Supplied material section start

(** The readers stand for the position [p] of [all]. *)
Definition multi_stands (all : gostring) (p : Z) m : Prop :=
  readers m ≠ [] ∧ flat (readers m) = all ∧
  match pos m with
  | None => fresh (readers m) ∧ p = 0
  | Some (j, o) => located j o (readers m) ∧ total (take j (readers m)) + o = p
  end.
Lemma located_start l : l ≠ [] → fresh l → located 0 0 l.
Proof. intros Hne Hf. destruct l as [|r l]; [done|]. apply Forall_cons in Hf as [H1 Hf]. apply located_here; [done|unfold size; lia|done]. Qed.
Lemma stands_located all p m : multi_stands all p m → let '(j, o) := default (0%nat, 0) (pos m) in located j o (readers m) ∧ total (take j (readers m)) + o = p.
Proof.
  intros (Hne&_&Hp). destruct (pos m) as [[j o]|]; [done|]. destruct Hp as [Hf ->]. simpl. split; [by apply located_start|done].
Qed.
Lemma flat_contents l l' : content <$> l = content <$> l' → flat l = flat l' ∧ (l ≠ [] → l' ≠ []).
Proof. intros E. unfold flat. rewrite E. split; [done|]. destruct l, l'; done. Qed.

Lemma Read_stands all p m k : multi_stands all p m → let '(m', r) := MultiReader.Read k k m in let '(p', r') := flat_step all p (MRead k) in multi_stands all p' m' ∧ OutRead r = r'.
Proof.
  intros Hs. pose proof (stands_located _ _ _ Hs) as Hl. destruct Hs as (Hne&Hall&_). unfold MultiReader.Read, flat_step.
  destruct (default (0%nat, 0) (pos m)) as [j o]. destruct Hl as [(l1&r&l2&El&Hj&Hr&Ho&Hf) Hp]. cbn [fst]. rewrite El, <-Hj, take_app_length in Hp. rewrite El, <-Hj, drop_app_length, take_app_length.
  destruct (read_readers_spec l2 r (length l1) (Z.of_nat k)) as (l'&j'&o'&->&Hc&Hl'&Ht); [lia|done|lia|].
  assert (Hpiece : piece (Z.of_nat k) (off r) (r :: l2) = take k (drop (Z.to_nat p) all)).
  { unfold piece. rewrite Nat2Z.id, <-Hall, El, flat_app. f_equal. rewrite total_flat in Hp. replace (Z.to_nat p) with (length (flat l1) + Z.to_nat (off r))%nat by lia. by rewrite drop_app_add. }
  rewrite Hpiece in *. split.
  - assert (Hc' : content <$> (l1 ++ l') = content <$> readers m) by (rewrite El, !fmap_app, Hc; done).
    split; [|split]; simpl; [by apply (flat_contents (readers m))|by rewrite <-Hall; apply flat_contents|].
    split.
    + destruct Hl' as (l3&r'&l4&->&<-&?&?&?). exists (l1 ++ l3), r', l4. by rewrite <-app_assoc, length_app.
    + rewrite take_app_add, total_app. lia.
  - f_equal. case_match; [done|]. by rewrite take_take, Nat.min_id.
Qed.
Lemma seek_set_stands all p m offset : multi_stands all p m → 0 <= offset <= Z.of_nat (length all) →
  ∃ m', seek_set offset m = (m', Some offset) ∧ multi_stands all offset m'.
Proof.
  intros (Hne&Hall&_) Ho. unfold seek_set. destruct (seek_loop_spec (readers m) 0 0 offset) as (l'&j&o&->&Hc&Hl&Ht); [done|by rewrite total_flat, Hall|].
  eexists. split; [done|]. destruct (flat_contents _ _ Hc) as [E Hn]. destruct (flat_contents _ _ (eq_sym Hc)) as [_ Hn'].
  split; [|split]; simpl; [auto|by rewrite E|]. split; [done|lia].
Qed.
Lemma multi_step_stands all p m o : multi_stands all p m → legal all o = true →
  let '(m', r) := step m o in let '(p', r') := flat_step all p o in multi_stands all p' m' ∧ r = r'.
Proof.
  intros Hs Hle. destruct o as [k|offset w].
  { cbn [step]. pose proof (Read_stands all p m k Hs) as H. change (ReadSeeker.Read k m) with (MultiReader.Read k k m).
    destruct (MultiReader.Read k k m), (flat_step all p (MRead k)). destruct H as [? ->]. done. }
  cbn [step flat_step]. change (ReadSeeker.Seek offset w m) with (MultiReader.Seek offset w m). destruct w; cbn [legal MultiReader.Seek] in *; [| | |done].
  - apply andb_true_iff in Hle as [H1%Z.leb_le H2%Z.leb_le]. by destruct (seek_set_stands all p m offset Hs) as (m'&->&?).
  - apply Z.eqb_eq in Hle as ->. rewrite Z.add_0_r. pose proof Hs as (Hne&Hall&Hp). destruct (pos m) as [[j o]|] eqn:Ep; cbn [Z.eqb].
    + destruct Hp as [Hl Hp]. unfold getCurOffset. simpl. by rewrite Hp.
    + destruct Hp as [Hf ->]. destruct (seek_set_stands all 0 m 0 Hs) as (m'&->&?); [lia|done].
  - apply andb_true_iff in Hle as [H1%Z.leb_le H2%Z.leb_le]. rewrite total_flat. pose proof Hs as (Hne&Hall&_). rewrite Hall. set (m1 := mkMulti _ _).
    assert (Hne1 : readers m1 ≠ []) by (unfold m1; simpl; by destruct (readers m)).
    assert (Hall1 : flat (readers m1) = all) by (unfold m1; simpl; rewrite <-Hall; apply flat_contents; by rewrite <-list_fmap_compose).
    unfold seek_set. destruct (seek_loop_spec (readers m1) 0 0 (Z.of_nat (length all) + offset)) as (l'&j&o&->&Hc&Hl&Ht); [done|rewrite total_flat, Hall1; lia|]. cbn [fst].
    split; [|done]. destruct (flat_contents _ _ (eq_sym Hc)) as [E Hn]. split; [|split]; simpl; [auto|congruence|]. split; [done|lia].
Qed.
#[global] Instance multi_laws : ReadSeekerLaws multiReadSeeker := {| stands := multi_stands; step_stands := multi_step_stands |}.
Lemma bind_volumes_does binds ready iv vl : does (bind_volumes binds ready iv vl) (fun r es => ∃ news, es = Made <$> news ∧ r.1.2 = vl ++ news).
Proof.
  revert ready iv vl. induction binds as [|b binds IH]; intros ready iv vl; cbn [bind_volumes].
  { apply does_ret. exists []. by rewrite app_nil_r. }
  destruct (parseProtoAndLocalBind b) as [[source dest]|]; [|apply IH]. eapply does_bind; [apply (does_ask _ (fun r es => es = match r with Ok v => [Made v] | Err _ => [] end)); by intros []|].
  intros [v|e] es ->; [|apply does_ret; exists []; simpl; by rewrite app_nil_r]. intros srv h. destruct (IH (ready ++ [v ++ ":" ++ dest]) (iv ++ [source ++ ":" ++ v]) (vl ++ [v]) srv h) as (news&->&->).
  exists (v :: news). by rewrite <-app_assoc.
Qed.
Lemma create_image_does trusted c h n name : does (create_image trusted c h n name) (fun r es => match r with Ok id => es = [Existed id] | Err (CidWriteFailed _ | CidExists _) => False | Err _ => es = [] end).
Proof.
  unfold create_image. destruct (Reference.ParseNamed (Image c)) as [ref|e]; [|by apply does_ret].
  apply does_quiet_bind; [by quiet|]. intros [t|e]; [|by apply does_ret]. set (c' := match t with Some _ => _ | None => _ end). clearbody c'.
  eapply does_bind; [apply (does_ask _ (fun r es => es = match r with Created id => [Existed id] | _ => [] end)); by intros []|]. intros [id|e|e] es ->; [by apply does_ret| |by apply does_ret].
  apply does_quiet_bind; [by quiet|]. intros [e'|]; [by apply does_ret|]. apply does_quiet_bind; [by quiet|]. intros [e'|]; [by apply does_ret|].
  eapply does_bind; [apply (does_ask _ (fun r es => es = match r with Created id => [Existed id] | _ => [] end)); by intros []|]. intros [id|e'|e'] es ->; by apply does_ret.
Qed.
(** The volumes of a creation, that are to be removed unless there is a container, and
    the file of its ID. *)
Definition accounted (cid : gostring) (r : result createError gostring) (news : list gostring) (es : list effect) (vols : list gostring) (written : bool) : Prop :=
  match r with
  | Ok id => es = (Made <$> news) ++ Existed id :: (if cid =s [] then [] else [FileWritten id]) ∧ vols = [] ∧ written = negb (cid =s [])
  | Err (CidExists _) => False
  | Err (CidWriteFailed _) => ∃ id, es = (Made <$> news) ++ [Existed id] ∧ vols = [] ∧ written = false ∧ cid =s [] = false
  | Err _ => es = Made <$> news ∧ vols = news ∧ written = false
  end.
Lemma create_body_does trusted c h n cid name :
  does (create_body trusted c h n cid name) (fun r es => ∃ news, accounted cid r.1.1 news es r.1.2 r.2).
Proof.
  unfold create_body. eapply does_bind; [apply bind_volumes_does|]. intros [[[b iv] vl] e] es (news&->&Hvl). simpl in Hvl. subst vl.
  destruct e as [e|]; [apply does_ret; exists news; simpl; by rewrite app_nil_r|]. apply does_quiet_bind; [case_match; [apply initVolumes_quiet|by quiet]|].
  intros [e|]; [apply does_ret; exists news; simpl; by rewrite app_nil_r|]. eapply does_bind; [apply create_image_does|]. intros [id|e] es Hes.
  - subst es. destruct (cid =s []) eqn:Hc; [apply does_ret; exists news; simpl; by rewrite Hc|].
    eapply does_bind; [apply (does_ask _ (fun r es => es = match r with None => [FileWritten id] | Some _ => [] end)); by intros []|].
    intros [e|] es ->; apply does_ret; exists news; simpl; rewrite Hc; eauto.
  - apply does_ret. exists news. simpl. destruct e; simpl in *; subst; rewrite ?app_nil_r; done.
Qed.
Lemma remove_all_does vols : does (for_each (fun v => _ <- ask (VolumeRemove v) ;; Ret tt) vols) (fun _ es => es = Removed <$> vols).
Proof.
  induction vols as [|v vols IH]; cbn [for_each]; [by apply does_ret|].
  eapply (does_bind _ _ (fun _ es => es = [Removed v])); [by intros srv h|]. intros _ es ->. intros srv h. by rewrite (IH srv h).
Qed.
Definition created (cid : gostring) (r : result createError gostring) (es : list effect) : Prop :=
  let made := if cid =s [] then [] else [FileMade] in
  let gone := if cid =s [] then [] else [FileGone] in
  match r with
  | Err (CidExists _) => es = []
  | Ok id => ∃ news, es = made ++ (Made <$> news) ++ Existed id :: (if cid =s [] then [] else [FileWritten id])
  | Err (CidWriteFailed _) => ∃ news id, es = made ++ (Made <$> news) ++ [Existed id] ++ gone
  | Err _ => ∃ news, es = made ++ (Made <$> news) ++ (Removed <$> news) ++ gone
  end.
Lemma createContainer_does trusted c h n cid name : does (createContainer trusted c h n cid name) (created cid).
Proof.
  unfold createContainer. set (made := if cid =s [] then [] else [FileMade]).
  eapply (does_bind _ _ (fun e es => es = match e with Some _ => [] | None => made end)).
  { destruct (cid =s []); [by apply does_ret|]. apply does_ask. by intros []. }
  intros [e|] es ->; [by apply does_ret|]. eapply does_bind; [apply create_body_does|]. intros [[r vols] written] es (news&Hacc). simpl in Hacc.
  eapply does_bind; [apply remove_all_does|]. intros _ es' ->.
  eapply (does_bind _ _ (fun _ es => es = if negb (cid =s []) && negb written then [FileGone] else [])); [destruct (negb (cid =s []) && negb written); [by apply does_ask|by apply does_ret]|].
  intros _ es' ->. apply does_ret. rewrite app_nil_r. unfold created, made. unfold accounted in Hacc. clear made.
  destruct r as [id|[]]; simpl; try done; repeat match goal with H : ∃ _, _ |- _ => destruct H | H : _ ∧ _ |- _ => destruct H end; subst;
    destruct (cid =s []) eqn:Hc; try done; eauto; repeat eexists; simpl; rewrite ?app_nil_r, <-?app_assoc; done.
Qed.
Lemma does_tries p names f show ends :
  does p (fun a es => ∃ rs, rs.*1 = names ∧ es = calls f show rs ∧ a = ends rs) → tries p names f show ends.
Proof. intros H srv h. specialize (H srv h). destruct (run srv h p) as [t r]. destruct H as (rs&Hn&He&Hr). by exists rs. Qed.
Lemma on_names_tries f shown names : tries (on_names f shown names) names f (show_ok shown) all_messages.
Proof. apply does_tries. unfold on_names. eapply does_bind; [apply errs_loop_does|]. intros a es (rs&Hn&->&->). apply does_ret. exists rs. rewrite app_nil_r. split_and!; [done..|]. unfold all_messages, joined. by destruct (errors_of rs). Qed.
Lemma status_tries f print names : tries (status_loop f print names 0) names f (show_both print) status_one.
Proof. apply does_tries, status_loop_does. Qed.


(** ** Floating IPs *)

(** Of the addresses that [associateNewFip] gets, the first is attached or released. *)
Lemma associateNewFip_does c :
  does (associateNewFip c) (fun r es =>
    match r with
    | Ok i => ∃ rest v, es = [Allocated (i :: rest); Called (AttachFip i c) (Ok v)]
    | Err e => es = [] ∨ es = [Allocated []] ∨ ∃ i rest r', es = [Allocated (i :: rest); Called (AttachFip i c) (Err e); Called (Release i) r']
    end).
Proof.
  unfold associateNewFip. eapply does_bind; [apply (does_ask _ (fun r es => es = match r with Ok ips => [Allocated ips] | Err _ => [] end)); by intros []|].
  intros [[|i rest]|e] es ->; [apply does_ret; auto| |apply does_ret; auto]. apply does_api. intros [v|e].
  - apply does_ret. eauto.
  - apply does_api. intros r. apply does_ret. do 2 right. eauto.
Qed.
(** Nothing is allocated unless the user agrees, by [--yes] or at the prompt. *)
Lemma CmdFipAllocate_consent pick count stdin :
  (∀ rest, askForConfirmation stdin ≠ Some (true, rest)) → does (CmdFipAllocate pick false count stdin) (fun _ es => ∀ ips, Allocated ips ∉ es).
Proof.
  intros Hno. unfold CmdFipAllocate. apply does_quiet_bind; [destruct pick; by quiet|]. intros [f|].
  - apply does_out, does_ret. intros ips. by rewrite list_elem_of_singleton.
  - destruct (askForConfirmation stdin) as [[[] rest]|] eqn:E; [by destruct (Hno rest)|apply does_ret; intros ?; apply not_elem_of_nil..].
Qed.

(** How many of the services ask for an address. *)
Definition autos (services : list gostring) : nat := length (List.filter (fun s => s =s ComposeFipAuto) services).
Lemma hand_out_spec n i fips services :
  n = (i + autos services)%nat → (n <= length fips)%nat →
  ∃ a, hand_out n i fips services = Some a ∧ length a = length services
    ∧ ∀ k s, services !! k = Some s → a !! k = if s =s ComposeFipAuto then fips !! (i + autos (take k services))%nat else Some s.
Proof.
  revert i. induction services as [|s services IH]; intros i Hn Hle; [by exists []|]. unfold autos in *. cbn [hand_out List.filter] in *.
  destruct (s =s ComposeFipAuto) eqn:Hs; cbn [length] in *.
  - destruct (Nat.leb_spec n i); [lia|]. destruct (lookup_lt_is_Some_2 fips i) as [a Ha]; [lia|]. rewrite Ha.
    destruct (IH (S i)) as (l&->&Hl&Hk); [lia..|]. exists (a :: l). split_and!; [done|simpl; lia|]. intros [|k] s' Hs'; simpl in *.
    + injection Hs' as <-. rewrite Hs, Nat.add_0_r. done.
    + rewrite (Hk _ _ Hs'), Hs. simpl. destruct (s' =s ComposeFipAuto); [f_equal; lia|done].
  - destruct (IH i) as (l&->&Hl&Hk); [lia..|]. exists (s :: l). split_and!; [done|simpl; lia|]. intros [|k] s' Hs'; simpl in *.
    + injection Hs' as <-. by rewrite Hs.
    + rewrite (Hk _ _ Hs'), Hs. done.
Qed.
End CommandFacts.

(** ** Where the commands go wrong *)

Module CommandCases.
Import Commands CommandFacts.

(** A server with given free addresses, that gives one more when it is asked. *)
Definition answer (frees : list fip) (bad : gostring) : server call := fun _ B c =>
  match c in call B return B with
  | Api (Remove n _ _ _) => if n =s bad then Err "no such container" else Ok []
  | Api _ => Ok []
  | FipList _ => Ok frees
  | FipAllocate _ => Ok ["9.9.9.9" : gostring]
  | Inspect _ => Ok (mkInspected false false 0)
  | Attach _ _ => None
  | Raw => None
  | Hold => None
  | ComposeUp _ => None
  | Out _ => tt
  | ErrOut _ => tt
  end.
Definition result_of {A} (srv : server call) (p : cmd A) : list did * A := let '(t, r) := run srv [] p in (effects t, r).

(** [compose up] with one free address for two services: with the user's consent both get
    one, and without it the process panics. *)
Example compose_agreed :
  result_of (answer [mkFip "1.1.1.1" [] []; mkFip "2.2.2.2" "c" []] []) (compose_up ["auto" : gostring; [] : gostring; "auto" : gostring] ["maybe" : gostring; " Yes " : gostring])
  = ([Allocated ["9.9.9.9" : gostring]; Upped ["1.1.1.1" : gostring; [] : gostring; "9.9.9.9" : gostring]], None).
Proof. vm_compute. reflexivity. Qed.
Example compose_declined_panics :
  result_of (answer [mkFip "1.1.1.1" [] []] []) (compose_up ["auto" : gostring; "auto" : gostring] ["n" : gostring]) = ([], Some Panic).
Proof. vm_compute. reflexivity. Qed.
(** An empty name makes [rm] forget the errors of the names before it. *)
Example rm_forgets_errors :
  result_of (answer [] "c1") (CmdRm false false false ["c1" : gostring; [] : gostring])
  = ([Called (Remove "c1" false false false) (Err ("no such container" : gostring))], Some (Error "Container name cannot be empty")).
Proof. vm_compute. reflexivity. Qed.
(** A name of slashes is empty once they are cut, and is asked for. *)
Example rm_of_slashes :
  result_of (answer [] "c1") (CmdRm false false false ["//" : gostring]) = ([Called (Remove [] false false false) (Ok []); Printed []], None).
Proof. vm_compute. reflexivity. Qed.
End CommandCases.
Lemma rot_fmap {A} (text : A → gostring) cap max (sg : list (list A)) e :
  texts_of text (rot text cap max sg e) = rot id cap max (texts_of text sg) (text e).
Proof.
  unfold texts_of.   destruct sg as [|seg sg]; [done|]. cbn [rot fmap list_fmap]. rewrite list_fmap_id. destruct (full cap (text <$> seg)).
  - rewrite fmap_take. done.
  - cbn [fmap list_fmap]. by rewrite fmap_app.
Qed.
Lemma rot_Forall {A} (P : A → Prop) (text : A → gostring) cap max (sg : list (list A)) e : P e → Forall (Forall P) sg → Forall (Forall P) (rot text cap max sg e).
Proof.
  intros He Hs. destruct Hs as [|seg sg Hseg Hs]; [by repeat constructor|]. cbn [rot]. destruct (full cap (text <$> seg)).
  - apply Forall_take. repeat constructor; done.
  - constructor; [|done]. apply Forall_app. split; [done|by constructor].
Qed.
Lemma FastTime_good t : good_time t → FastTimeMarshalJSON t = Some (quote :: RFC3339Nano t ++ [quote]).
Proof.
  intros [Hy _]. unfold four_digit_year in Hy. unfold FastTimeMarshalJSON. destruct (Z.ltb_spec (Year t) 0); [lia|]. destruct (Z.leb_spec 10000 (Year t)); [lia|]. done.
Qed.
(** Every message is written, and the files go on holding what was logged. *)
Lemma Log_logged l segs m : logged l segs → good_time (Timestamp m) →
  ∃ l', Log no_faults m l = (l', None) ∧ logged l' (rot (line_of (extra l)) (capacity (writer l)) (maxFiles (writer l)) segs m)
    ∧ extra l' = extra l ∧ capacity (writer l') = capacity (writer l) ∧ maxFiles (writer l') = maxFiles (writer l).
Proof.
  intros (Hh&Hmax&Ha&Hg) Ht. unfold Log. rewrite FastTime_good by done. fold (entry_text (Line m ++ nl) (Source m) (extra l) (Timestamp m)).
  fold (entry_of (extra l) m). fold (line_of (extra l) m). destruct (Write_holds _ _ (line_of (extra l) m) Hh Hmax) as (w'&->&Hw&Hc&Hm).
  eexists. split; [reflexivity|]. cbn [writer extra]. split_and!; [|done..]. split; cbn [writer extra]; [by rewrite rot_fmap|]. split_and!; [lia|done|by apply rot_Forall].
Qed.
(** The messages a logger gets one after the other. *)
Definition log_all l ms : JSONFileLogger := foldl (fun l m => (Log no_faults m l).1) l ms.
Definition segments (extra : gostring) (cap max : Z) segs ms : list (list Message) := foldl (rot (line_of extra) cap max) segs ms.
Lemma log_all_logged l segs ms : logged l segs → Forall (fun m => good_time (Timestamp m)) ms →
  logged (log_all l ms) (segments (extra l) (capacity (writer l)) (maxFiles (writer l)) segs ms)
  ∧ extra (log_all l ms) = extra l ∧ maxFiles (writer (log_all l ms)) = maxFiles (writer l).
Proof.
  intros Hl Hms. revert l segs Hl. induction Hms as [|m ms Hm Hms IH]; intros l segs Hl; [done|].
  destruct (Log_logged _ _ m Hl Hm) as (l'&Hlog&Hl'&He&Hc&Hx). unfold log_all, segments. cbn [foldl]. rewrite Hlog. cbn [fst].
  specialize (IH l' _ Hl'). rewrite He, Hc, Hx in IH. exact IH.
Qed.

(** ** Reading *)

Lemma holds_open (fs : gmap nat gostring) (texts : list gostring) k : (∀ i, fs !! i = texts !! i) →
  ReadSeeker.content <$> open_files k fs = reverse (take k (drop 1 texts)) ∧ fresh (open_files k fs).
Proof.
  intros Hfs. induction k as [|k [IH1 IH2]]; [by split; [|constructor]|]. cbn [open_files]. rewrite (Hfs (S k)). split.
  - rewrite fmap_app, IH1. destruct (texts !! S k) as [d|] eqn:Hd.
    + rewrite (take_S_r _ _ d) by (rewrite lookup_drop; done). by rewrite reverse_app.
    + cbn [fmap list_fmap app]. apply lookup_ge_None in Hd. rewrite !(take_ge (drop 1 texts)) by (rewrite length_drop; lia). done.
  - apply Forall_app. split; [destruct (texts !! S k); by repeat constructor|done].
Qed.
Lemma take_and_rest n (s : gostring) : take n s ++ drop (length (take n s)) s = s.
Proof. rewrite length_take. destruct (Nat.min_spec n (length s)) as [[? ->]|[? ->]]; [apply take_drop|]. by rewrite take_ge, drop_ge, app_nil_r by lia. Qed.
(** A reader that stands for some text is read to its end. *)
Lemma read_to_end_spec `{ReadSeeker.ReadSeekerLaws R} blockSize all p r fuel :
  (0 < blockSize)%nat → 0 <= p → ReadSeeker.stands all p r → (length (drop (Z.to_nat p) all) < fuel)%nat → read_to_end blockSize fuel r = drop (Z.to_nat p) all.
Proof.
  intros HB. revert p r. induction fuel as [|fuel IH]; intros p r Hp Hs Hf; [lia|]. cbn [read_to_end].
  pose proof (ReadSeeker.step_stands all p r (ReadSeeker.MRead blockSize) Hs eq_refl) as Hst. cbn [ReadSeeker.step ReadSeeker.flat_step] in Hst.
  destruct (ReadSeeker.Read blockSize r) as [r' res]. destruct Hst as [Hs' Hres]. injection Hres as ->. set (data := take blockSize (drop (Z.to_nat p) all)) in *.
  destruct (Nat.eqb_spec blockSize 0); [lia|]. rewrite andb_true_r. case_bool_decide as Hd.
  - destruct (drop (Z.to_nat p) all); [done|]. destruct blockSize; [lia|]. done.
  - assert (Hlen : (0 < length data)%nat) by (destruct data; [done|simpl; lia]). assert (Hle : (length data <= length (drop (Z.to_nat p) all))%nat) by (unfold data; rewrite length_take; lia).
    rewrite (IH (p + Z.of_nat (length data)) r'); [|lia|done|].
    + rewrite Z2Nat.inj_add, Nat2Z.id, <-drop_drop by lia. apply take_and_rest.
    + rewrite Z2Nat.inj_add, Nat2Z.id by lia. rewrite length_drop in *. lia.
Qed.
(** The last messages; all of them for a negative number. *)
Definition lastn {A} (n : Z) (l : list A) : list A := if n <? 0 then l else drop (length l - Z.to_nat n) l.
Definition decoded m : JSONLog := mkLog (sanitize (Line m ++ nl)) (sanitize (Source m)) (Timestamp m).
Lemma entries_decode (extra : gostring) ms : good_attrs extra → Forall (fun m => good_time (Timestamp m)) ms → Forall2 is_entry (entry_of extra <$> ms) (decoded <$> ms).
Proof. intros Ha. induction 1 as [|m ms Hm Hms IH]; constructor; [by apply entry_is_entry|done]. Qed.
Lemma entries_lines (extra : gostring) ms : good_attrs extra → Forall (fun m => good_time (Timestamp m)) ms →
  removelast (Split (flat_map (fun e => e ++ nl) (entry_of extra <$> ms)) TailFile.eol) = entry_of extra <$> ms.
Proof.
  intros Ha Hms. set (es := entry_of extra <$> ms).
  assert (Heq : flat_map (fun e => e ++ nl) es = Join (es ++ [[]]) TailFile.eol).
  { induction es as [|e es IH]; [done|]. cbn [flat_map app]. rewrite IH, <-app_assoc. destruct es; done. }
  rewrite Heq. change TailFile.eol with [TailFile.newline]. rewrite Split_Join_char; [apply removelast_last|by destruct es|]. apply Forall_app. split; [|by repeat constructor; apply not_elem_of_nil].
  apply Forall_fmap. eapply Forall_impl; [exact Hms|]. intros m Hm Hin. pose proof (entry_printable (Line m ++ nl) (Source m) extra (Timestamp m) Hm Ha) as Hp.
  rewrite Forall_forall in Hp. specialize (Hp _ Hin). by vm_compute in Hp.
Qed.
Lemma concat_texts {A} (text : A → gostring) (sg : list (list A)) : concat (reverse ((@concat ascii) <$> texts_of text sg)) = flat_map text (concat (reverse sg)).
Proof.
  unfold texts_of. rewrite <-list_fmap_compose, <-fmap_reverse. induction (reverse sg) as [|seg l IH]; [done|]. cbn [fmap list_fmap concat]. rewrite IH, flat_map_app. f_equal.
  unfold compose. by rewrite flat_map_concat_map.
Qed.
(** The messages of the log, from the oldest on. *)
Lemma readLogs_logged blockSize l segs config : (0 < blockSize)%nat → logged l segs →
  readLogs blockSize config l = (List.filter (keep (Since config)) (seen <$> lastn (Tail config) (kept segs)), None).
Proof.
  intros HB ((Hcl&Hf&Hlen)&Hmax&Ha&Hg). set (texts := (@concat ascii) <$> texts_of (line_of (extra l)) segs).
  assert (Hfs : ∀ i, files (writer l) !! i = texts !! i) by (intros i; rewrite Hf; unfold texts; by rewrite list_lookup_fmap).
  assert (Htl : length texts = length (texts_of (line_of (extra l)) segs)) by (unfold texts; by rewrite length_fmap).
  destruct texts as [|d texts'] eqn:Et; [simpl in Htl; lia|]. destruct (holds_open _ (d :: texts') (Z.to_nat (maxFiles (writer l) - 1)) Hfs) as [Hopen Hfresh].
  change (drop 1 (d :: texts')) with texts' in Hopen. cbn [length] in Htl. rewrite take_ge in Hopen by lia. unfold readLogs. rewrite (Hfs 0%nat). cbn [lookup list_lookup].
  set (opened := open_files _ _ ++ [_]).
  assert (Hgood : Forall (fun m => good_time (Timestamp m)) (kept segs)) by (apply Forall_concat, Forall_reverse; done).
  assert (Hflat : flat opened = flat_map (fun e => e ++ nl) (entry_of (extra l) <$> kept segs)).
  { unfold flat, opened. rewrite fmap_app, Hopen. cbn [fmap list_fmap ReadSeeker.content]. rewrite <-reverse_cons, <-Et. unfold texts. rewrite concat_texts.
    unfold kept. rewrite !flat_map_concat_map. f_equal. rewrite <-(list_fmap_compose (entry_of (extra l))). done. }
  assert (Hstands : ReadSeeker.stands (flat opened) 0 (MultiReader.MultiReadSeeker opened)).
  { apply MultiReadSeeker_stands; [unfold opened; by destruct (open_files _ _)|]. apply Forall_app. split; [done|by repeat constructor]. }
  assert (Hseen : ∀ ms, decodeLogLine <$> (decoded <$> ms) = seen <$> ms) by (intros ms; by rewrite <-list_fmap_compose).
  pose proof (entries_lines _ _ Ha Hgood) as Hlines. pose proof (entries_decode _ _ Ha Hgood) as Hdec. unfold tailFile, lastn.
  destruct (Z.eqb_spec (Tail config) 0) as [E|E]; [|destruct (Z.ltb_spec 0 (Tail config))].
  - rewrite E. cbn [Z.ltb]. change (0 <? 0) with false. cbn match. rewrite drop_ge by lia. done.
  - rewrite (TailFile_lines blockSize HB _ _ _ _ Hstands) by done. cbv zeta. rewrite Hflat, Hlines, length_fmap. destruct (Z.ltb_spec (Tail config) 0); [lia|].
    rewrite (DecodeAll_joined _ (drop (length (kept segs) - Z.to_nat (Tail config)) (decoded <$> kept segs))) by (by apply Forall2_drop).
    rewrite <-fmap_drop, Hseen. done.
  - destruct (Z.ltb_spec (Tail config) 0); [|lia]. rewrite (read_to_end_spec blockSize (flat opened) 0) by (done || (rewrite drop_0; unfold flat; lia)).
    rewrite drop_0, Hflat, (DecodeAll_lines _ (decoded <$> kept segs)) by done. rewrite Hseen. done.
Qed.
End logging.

Supplied material section end

> _Task description_
Across the records above, show each line containing the word "AttachFip".

> _Answer section_
    | Ok i => ∃ rest v, es = [Allocated (i :: rest); Called (AttachFip i c) (Ok v)]
    | Err e => es = [] ∨ es = [Allocated []] ∨ ∃ i rest r', es = [Allocated (i :: rest); Called (AttachFip i c) (Err e); Called (Release i) r']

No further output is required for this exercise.